┌─ Data under study
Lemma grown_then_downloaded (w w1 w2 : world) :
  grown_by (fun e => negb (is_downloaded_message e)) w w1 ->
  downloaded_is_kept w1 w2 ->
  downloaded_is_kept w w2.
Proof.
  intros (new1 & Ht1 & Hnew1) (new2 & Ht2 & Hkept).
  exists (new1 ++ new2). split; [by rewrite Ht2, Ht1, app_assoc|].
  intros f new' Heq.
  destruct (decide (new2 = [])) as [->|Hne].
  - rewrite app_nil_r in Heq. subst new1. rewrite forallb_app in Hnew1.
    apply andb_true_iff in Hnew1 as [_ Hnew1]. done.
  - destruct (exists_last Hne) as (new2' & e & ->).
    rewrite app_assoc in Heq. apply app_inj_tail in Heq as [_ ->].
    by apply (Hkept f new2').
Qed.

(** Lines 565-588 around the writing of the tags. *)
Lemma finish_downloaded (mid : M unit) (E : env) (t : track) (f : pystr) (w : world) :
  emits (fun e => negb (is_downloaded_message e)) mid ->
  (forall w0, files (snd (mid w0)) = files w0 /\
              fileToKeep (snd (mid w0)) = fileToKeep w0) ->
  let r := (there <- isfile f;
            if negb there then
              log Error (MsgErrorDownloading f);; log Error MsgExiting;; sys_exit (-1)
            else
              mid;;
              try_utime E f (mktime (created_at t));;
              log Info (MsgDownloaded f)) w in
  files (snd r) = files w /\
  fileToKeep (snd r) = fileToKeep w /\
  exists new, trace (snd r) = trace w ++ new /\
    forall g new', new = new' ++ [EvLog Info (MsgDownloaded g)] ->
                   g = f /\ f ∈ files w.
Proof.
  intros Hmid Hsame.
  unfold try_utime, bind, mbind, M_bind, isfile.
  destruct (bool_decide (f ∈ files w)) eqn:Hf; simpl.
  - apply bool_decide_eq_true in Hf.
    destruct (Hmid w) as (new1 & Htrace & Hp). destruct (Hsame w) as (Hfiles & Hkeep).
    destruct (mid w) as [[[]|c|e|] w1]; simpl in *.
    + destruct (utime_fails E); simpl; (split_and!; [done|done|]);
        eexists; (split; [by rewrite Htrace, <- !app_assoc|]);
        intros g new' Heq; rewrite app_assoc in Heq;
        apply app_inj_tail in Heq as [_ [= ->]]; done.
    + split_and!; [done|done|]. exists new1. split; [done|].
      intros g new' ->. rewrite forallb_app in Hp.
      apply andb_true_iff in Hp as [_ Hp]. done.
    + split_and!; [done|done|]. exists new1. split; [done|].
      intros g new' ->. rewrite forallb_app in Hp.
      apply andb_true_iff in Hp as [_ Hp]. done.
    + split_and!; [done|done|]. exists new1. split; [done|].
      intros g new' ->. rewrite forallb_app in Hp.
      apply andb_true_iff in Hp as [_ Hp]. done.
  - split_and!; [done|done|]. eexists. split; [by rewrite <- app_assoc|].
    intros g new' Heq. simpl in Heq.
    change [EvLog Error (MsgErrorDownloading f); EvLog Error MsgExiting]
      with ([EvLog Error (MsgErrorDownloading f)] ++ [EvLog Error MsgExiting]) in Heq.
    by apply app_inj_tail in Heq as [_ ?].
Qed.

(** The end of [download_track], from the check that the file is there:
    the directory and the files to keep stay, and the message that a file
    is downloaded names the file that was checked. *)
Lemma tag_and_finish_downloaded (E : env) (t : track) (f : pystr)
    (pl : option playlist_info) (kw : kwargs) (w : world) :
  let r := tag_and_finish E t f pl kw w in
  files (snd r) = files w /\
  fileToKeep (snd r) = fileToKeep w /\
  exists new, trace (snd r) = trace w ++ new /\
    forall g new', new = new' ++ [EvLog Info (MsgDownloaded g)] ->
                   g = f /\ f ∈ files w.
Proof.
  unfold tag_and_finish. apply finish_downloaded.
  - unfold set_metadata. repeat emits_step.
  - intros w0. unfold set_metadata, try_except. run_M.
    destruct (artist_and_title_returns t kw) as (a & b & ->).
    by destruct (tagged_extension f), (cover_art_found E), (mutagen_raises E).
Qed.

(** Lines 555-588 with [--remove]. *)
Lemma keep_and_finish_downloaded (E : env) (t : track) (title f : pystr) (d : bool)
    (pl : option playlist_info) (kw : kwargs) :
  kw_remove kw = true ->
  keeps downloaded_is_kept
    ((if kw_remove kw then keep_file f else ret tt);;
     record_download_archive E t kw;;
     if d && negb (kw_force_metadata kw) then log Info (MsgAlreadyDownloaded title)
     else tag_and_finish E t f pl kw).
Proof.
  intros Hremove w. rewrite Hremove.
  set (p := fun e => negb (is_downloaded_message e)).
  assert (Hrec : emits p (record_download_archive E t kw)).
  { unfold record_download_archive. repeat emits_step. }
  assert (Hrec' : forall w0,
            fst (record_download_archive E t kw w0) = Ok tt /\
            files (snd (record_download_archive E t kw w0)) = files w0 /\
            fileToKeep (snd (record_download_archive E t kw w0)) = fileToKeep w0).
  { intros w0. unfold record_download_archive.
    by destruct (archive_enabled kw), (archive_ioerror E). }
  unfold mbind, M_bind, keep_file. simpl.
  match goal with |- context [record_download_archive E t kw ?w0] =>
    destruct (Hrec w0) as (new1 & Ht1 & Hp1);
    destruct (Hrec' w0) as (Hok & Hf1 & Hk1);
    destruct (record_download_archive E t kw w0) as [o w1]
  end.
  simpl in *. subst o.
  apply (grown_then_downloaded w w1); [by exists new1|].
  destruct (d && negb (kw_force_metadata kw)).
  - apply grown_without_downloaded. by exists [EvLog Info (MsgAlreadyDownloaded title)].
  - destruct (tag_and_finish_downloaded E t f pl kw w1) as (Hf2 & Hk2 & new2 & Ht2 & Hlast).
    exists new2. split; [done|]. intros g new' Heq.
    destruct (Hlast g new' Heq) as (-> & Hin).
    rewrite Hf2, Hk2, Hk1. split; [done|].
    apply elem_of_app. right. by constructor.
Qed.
└─
### The task
The reply should consist solely of the lines above from the one that has "let r := tag_and_finish E t f pl kw w in" through the one that has "keeps downloaded_is_kept", reproduced exactly.

### Reply
  let r := tag_and_finish E t f pl kw w in
  files (snd r) = files w /\
  fileToKeep (snd r) = fileToKeep w /\
  exists new, trace (snd r) = trace w ++ new /\
    forall g new', new = new' ++ [EvLog Info (MsgDownloaded g)] ->
                   g = f /\ f ∈ files w.
Proof.
  unfold tag_and_finish. apply finish_downloaded.
  - unfold set_metadata. repeat emits_step.
  - intros w0. unfold set_metadata, try_except. run_M.
    destruct (artist_and_title_returns t kw) as (a & b & ->).
    by destruct (tagged_extension f), (cover_art_found E), (mutagen_raises E).
Qed.

(** Lines 555-588 with [--remove]. *)
Lemma keep_and_finish_downloaded (E : env) (t : track) (title f : pystr) (d : bool)
    (pl : option playlist_info) (kw : kwargs) :
  kw_remove kw = true ->
  keeps downloaded_is_kept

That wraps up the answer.